Tickets can behave unexpectedly in numerous ways. They might be appearing in the wrong view, perhaps their SLA isn’t activating, or perhaps a key automation you need isn’t firing when it’s meant to.

Whether it’s views, SLAs, triggers, macros, or something else, Zendesk ticket behaviour is defined by the rules that we set. These rules mostly reference ticket properties, such as ticket status, group, brand, channel and so on.
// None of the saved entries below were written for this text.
(* ===== verification/RegionUnmap.v ===== *)
(** * Unmapping

    Theorems on [Region]: what an address shows after regions are cut, split and
    taken away. *)

From stdpp Require Import sorting.
From S2P Require Import Prelude Avl AvlTree AvlProps AvlIter Region RegionProps RegionPages.

(** ** Regions that enter and leave the tree *)

Record tree_ok (m : mm_struct) (t : tree) : Prop := {
  to_rep : rep (avl m) (mem_avl m) t;
  to_sorted : sorted (region_key m) (elements t);
  to_list : mem_regions m ≡ₚ elements t
}.

Lemma mm_tree m t : mm_ok m t -> tree_ok m t.
Proof. by intros []. Qed.

Lemma tree_ok_ext m m' t :
  tree_ok m t -> avl m' = avl m -> mem_avl m' = mem_avl m -> mem_regions m' = mem_regions m ->
  (forall x, x ∈ elements t -> region_key m' x = region_key m x) -> tree_ok m' t.
Proof.
  intros [Hrep Hs Hl] Ha Hm Hr Hk. split; [by rewrite Ha, Hm| |by rewrite Hr]. by eapply sorted_ext; [exact Hs|].
Qed.

(** Another region is before or behind. *)
Lemma beside m t vr x :
  mm_ok m t -> vr ∈ elements t -> x ∈ elements t -> x <> vr -> end_of m x <= region_key m vr \/ end_of m vr <= region_key m x.
Proof.
  intros Hok Hv Hx Hne. destruct (Z.lt_trichotomy (region_key m x) (region_key m vr)) as [Hlt|[Heq|Hlt]].
  - left. by apply (mm_apart _ _ Hok).
  - pose proof (mm_sorted _ _ Hok) as Hs'. apply list_elem_of_split in Hv as (L & R & HLR). rewrite HLR in Hs', Hx.
    by destruct (sorted_keys_differ _ _ _ _ x Hs' Hx Hne).
  - right. by apply (mm_apart _ _ Hok).
Qed.

(** The regions are the same, and what is recorded of them *)
Definition same_regions (m m' : mm_struct) : Prop := regions m' = regions m /\ unmapped m' = unmapped m.

Lemma unlink_spec fuel vr m t :
  tree_ok m t -> vr ∈ elements t -> Z.of_nat (List.length (elements t)) < Z.of_nat fuel ->
  exists m' t', unlink_region fuel vr m = Ret m' /\ tree_ok m' t' /\ same_regions m m' /\
    (forall x, x ∈ elements t' <-> x ∈ elements t /\ x <> vr) /\
    Z.of_nat (List.length (elements t')) < Z.of_nat (List.length (elements t)) /\ ht t' <= ht t.
Proof.
  intros [Hrep Hs Hl] Hv Hf. pose proof (sorted_NoDup _ _ Hs) as Hnd. pose proof (ht_size t). unfold unlink_region, avl_erase.
  change (region_node_node_comp m) with (compare_keys (region_key m)).
  destruct (erase_recur_spec (region_key m) fuel vr (mem_avl m) t (avl m) Hrep Hnd ltac:(lia)) as (r & h & -> & Hrep' & _).
  cbn [mbind res_mbind]. eexists _, (del (region_key m) vr t). split; [reflexivity|].
  assert (elements (del (region_key m) vr t) = filter (fun x => x <> vr) (elements t)) as He.
  { rewrite elements_del_filter by done. apply list_filter_ext. intros x Hx. split; [by intros Hk ->|]. intros Hne Hk.
    apply list_elem_of_split in Hv as (L & R & HLR). rewrite HLR in Hs, Hx. by apply (sorted_keys_differ _ _ _ _ x Hs Hx Hne). }
  split; [split|split; [done|split; [|split]]].
  - done.
  - change (sorted (region_key m) (elements (del (region_key m) vr t))). rewrite He. by apply sorted_filter.
  - change (filter (fun x => x <> vr) (mem_regions m) ≡ₚ elements (del (region_key m) vr t)). by rewrite He, Hl.
  - intros x. rewrite He, list_elem_of_filter. tauto.
  - rewrite He. apply inj_lt. apply length_filter_lt with vr; [done|]. by intros [].
  - apply ht_del.
Qed.

Lemma link_spec fuel vr m t :
  tree_ok m t -> vr ∉ elements t -> vr <> 0 -> (forall x, x ∈ elements t -> region_key m x <> region_key m vr) ->
  Z.of_nat (List.length (elements t)) < Z.of_nat fuel ->
  exists m' t', link_region fuel vr m = Ret m' /\ tree_ok m' t' /\ same_regions m m' /\
    (forall x, x ∈ elements t' <-> x = vr \/ x ∈ elements t) /\
    Z.of_nat (List.length (elements t')) = Z.of_nat (List.length (elements t)) + 1 /\ ht t' <= ht t + 1.
Proof.
  intros [Hrep Hs Hl] Hv Hv0 Hk Hf. pose proof (sorted_NoDup _ _ Hs) as Hnd. pose proof (ht_size t). unfold link_region, avl_insert.
  change (region_node_node_comp m) with (compare_keys (region_key m)).
  destruct (insert_recur_spec (region_key m) fuel vr (mem_avl m) t (avl m) Hrep) as (r & h & -> & Hrep' & _);
    [by constructor|done|lia|]. cbn [mbind res_mbind]. eexists _, (ins (region_key m) vr t). split; [reflexivity|].
  split; [split|split; [done|split; [|split]]].
  - done.
  - change (sorted (region_key m) (elements (ins (region_key m) vr t))). rewrite elements_ins_place by done. apply sorted_place; [done|].
    by apply Forall_forall.
  - change (vr :: mem_regions m ≡ₚ elements (ins (region_key m) vr t)). by rewrite elements_ins, Hl.
  - intros x. rewrite elements_ins. apply elem_of_cons.
  - rewrite elements_ins. cbn. lia.
  - apply ht_ins.
Qed.

(** ** What an address shows *)

Definition in_range (start limit addr : Z) : bool := (start <=? addr) && (addr <? limit).

(** Nothing, or the page of a region, if it has one there *)
Definition shows (r : vir_region) (addr : Z) : option (option Z) :=
  if in_range (vir_addr r) (vir_addr r + length r) addr
  then Some (page <$> phys_regions r ((addr - vir_addr r) / ARCH_PG_SIZE)) else None.

Definition look (m : mm_struct) (t : tree) (vr addr : Z) : option (option Z) :=
  if decide (vr ∈ elements t) then shows (regions m vr) addr else None.

(** What the regions of an address space show *)
Definition view (m : mm_struct) (addr : Z) : option (option Z) :=
  match list_find (fun vr => is_Some (shows (regions m vr) addr)) (mem_regions m) with
  | Some (_, vr) => shows (regions m vr) addr
  | None => None
  end.

Lemma shows_in r addr o : shows r addr = Some o -> vir_addr r <= addr < vir_addr r + length r.
Proof. unfold shows, in_range. destruct (Z.leb_spec (vir_addr r) addr), (Z.ltb_spec addr (vir_addr r + length r)); cbn; done || lia. Qed.

Lemma view_spec m t addr o : mm_ok m t -> view m addr = Some o <-> exists vr, vr ∈ elements t /\ shows (regions m vr) addr = Some o.
Proof.
  intros Hok. unfold view. split.
  - destruct (list_find _ _) as [[i vr]|] eqn:Hf; [|done]. apply list_find_Some in Hf as (Hi & _). intros Ho. exists vr. split; [|done].
    rewrite <- (mm_list _ _ Hok). by eapply list_elem_of_lookup_2.
  - intros (vr & Hv & Ho). destruct (list_find _ _) as [[i vr']|] eqn:Hf.
    + apply list_find_Some in Hf as (Hi & [o' Ho'] & _). assert (vr' ∈ elements t) as Hv'.
      { rewrite <- (mm_list _ _ Hok). by eapply list_elem_of_lookup_2. }
      destruct (decide (vr' = vr)) as [->|Hne]; [done|]. exfalso. apply shows_in in Ho, Ho'.
      pose proof (beside m t vr vr' Hok Hv Hv' Hne). unfold end_of, region_key in *. lia.
    + apply list_find_None in Hf. rewrite (mm_list _ _ Hok) in Hf. rewrite Forall_forall in Hf. destruct (Hf vr Hv). by exists o.
Qed.

(** The regions of the new state are regions of the old one, or pieces of [vr]. *)
Lemma pieces_ok (piece : Z -> Prop) m t m' t' vr :
  mm_ok m t -> vr ∈ elements t -> tree_ok m' t' ->
  (forall x, x ∈ elements t' -> (x ∈ elements t /\ x <> vr /\ regions m' x = regions m x) \/ piece x) ->
  (forall x, piece x -> region_ok (regions m' x) /\ region_key m vr <= region_key m' x /\ end_of m' x <= end_of m vr) ->
  (forall x y, piece x -> piece y -> region_key m' x < region_key m' y -> end_of m' x <= region_key m' y) ->
  mm_ok m' t'.
Proof.
  intros Hok Hv [Hrep Hs Hl] Hold Hpiece Hapart. split; try done.
  - intros x Hx. destruct (Hold x Hx) as [(Hx1 & _ & ->)|Hp]; [by apply Hok|by apply Hpiece].
  - assert (forall x, x ∈ elements t -> x <> vr -> end_of m x <= region_key m vr \/ end_of m vr <= region_key m x) as Hside.
    { intros x. by apply beside. }
    assert (forall x, piece x -> region_key m' x < end_of m' x) as Hlen.
    { intros x Hp. destruct (Hpiece x Hp) as [[] _]. unfold region_key, end_of. lia. }
    intros x y Hx Hy Hlt. destruct (Hold x Hx) as [(Hx1 & Hx2 & Hx3)|Hpx], (Hold y Hy) as [(Hy1 & Hy2 & Hy3)|Hpy].
    + unfold end_of, region_key in *. rewrite Hx3, Hy3 in *. by apply (mm_apart _ _ Hok x y).
    + destruct (Hpiece y Hpy) as (_ & H1 & H2). specialize (Hlen y Hpy). destruct (Hside x Hx1 Hx2); unfold end_of, region_key in *; rewrite Hx3 in *;
        [lia|]. pose proof (mm_regions _ _ Hok x Hx1) as []. lia.
    + destruct (Hpiece x Hpx) as (_ & H1 & H2). specialize (Hlen x Hpx). pose proof (mm_regions _ _ Hok y Hy1) as [].
      destruct (Hside y Hy1 Hy2); unfold end_of, region_key in *; rewrite Hy3 in *; lia.
    + by apply Hapart.
Qed.
(* ===== verification/RegionSpace.v ===== *)
(** * Address spaces

    Theorems on [Region]: what mapping and unmapping do to an address space, and
    that every sequence of them keeps its regions in order. *)

From stdpp Require Import sorting.
From S2P Require Import Prelude Avl AvlTree AvlProps AvlIter Region RegionProps RegionPages RegionUnmap RegionRange.

(** ** Unmapping *)

Lemma roundup_spec x : 0 <= x -> x + ARCH_PG_SIZE <= 2 ^ 64 -> roundup x ARCH_PG_SIZE mod ARCH_PG_SIZE = 0 /\ x <= roundup x ARCH_PG_SIZE < x + ARCH_PG_SIZE.
Proof.
  intros H0 H1. unfold roundup. pose proof (Z.mod_pos_bound x ARCH_PG_SIZE ltac:(done)) as Hb.
  destruct (Z.eqb_spec (x mod ARCH_PG_SIZE) 0) as [Hz|Hz]; [unfold ARCH_PG_SIZE in *; lia|]. rewrite wrapu_small by lia. split; [|lia].
  pose proof (Z.div_mod x ARCH_PG_SIZE ltac:(done)) as Hd. replace (x + ARCH_PG_SIZE - x mod ARCH_PG_SIZE) with ((x / ARCH_PG_SIZE + 1) * ARCH_PG_SIZE) by lia.
  by apply Z.mod_mul.
Qed.

(** The pages that have addresses of a range *)
Definition first_page (addr : Z) : Z := addr - addr mod ARCH_PG_SIZE.
Definition last_page (addr len : Z) : Z := first_page addr + roundup (addr mod ARCH_PG_SIZE + len) ARCH_PG_SIZE.

Lemma page_range addr len :
  0 <= addr -> 0 < len -> addr + len + ARCH_PG_SIZE <= 2 ^ 64 ->
  first_page addr mod ARCH_PG_SIZE = 0 /\ last_page addr len mod ARCH_PG_SIZE = 0 /\ 0 <= first_page addr < last_page addr len /\ last_page addr len < 2 ^ 64 /\
  first_page addr <= addr /\ addr + len <= last_page addr len < addr + len + ARCH_PG_SIZE.
Proof.
  intros H0 Hl Hw. unfold last_page, first_page. pose proof (Z.mod_pos_bound addr ARCH_PG_SIZE ltac:(done)) as Hb.
  pose proof (Z.div_mod addr ARCH_PG_SIZE ltac:(done)) as Hd. pose proof (Z.div_pos addr ARCH_PG_SIZE H0 ltac:(done)).
  assert (addr mod ARCH_PG_SIZE <= addr) by (unfold ARCH_PG_SIZE in *; lia).
  destruct (roundup_spec (addr mod ARCH_PG_SIZE + len)) as [Hr1 Hr2]; [lia|lia|].
  assert ((addr - addr mod ARCH_PG_SIZE) mod ARCH_PG_SIZE = 0) as Hf.
  { replace (addr - addr mod ARCH_PG_SIZE) with (addr / ARCH_PG_SIZE * ARCH_PG_SIZE) by lia. by apply Z.mod_mul. }
  split; [done|]. split; [by rewrite Zplus_mod, Hf, Hr1|]. lia.
Qed.

Lemma unmap_range_spec fuel answers it m t addr len :
  mm_ok m t -> ht t <= 29 -> Z.of_nat (List.length (elements t)) + 1 < Z.of_nat fuel -> (forall x, fresh (answers x) t) ->
  0 <= addr -> 0 < len -> addr + len + ARCH_PG_SIZE <= 2 ^ 64 ->
  loop_result answers (first_page addr) (last_page addr len) m t (region_unmap_range fuel answers it addr len m).
Proof.
  intros Hok Hht Hf Hfresh H0 Hl Hw. destruct (page_range addr len H0 Hl Hw) as (P1 & P2 & P3 & P4 & P5 & P6). unfold region_unmap_range.
  fold (first_page addr). pose proof (Z.mod_pos_bound addr ARCH_PG_SIZE ltac:(done)) as Hb. assert (addr mod ARCH_PG_SIZE <= addr) by (by apply Z.mod_le).
  assert (addu len (addr mod ARCH_PG_SIZE) = addr mod ARCH_PG_SIZE + len) as -> by (unfold addu; rewrite wrapu_small; lia).
  assert (addu (first_page addr) (roundup (addr mod ARCH_PG_SIZE + len) ARCH_PG_SIZE) = last_page addr len) as -> by (unfold addu; rewrite wrapu_small; unfold last_page in *; lia).
  apply (range_start fuel); try done. lia.
Qed.

(** ** Mapping *)

(** Pages of a region of [len] bytes *)
Definition pages_ok (len : Z) (pages : Z -> option phys_region) : Prop :=
  forall i p, pages i = Some p -> 0 <= i < len / ARCH_PG_SIZE /\ offset p = i * ARCH_PG_SIZE.

Definition answers_ok (len : Z) (a : map_answers) (t : tree) : Prop :=
  unused t (memory a) /\ (forall pages, handle_memory a = Some pages -> pages_ok len pages).

(** The pages a new region has *)
Definition new_pages (map_flags : Z) (a : map_answers) : option (Z -> option phys_region) :=
  if has_flag map_flags MRF_PREALLOC then handle_memory a else Some (fun _ => None).

(** What [region_map] promises: a region in a range that was free, or nothing *)
Definition map_done (m : mm_struct) (minv maxv len map_flags : Z) (a : map_answers) (m' : mm_struct) (vr : Z) : Prop :=
  (vr = 0 /\ (forall addr, view m' addr = view m addr) /\
     (memory a = None \/ rop_new a = false \/ new_pages map_flags a = None \/
      (forall v, minv <= v -> v + len <= upper minv maxv len -> exists addr, in_range v (v + len) addr = true /\ view m addr <> None))) \/
  (memory a = Some vr /\ vr ∈ mem_regions m' /\ exists v pages, new_pages map_flags a = Some pages /\ v mod ARCH_PG_SIZE = 0 /\ minv <= v /\ v + len <= upper minv maxv len /\
     vir_addr (regions m' vr) = v /\ length (regions m' vr) = len /\
     forall addr, if in_range v (v + len) addr then view m addr = None /\ view m' addr = Some (page <$> pages ((addr - v) / ARCH_PG_SIZE))
                  else view m' addr = view m addr).
(* ===== verification/TreeErrors.v ===== *)
(** * Paths on which trees, identifiers and address spaces go wrong

    Runs of [Avl], [Idr] and [Region] on concrete states, with the failures they
    lead to. *)

From S2P Require Import Prelude Avl AvlTree AvlRefine Idr Region RegionUnmap RegionSpace.

(** The balance of the right child of the root *)
Definition right_balance (s : Z * (Z -> avl_node)) : res Z := avl_balance_factor (right (s.2 s.1)) s.2.

Definition seven_nodes : list avl_op := [Insert 4; Insert 2; Insert 8; Insert 1; Insert 6; Insert 10; Insert 11].
Definition no_nodes : Z * (Z -> avl_node) := (0, fun _ => mk_node 0 0 0).

Definition alloc_ids (ops : list idr_op) : res (list Z) := '(_, outs) ← idr_run 9 ops (idr_init blank_idr); Ret outs.

(** A region without pages *)
Definition empty_region (v : Z) : map_answers := mk_map_answers (Some v) true None.
Definition map_one (v addr flags : Z) : mm_op :=
  OpMmap some_answers (empty_region v) (empty_region v) no_iter addr flags ARCH_PG_SIZE 0 no_rops.
Definition spaces (ops : list mm_op) : mm_struct := foldl (fun m op => state_of (mm_perform 9 op m)) (mm_init blank_mm) ops.
Definition ranges (m : mm_struct) : list (Z * Z) := (fun x => (vir_addr (regions m x), length (regions m x))) <$> mem_regions m.

(** Three contiguous pages: the operations of their region have no [rop_shrink_low]. *)
Definition contig : mm_struct :=
  spaces [OpMmap some_answers (new_region 1) (new_region 1) no_iter 0x10000 MAP_POPULATE 0x3000 0 (mk_rops true None)].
With this in mind, our first step when we want to understand why a ticket behaved a certain way is to check what its ticket properties are.

And not only do we want to check what the ticket properties currently are, but also what they were each and every time the ticket was updated.

To do this, we need to do what’s called “view events”. Viewing events means that, rather than just seeing each public message and internal note on a ticket (known as Conversations), we can see each and every update to a ticket’s tags, status, assignee etc, as well as any triggers or automations that fired.

Finding this interface varies depending on the version of Zendesk you are using.

In some versions, you’ll be looking for the clock with an arrow icon, as per below. This will be located in the top-right corner of each ticket you open.

If you can’t see that icon, don’t worry! Instead, look for the button that says “Conversations” with an arrow pointing downwards next to it. This will be below your text input area, and above the first message, as below.

Click there, then click on “Events”

You’ll now see that, whereas before we had a very simple representation of the ticket history, we now have a lot more detail underneath each update.

Understanding ticket events

Let’s take a look at these example ticket events, taken from an update to a real ticket.

Along the left, in bold, we can see the name of the event. In some cases, it’s a ticket property that has been updated. In other cases, it’s something that’s been applied to the ticket, such as a trigger or a macro.

The first one we see is ticket status. This line shows us that the status was previously Pending (hence it being crossed out), and that the new ticket status is On-hold.

Below that, we can see that the subject was changed. Again, Zendesk will always show the previous value with a line through it, and the new value as of that update to its left.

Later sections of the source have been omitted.